Stripping the flesh

Paul appears to be describing the death, burial, and resurrection of Jesus in Colossians 2:11-12. The “stripping of the body of the flesh by the circumcision of Christ” refers to the crucifixion of Jesus, which fulfills what the rite of circumcision symbolized – the removal of flesh.

What is this “flesh” removed in the circumcision of Jesus? I think it refers to the dress, symbols, markings, and other ceremonies and cultural boundaries that characterized ancient peoples, along with the attitudes that these markings and symbols expressed and reinforced. Stripping the flesh means stripping away the whole way of life of ancient, and tribal, humanity.

Two implications:


One, Israel already aimed at this stripping of the flesh, this “voiding of the tribe,” in circumcision, a rite of flesh-removal rather than flesh-enhancement. Paradoxically, the Jews turned this confession about the impotence of flesh into just another tribal mark.
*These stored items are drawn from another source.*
(** ** What each message may carry *)
Definition title_ok (t : list Z) : Prop := (0 < length t <= MAX_TITLE)%nat /\ Forall (fun b => printable b = true) t.
Definition edit_ok (e : Edit) : Prop :=
  match e with
  | EdAdd title n => exists t, title_ok t /\ title = pad_title t /\ n = length t
  | EdDone id => 0 < id <= u32_max
  end.
Definition summary_ok (s : Summary) : Prop := 0 <= sm_count s <= Z.of_nat MAX_TASKS /\ 0 < sm_version s <= u64_max /\ 0 < sm_task s <= u32_max.
Definition chunk_ok (c : Chunk) : Prop :=
  0 <= ck_offset c < ck_total c /\ ck_total c <= Z.of_nat MAX_BYTES /\ ck_length c = Z.min (Z.of_nat MAX_CHUNK) (ck_total c - ck_offset c) /\
  exists t, bytes_ok t /\ Z.of_nat (length t) = ck_length c /\ ck_bytes c = t ++ zeros (MAX_CHUNK - length t).
Definition row_ok (r : Row) : Prop := 0 < rw_id r <= u32_max /\ exists t, title_ok t /\ rw_title r = pad_title t /\ rw_len r = length t.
Second, it might seem overstated to suggest that it took the death of the incarnate Son of God to strip tribal man of his flesh and its markings. But that seems overstated only if one forgets what ancient culture, and tribal life, is all about. The markings were the man; a man wearing the mark of his totem is identified with that totem, with the animal that is the tribe’s symbol and aspiration. A member of the eagle clan is marked with the eagle tattoo and becomes the eagle. Stripping his flesh means stripping his identity, and giving him a new one. Stripping flesh is nothing less than new birth.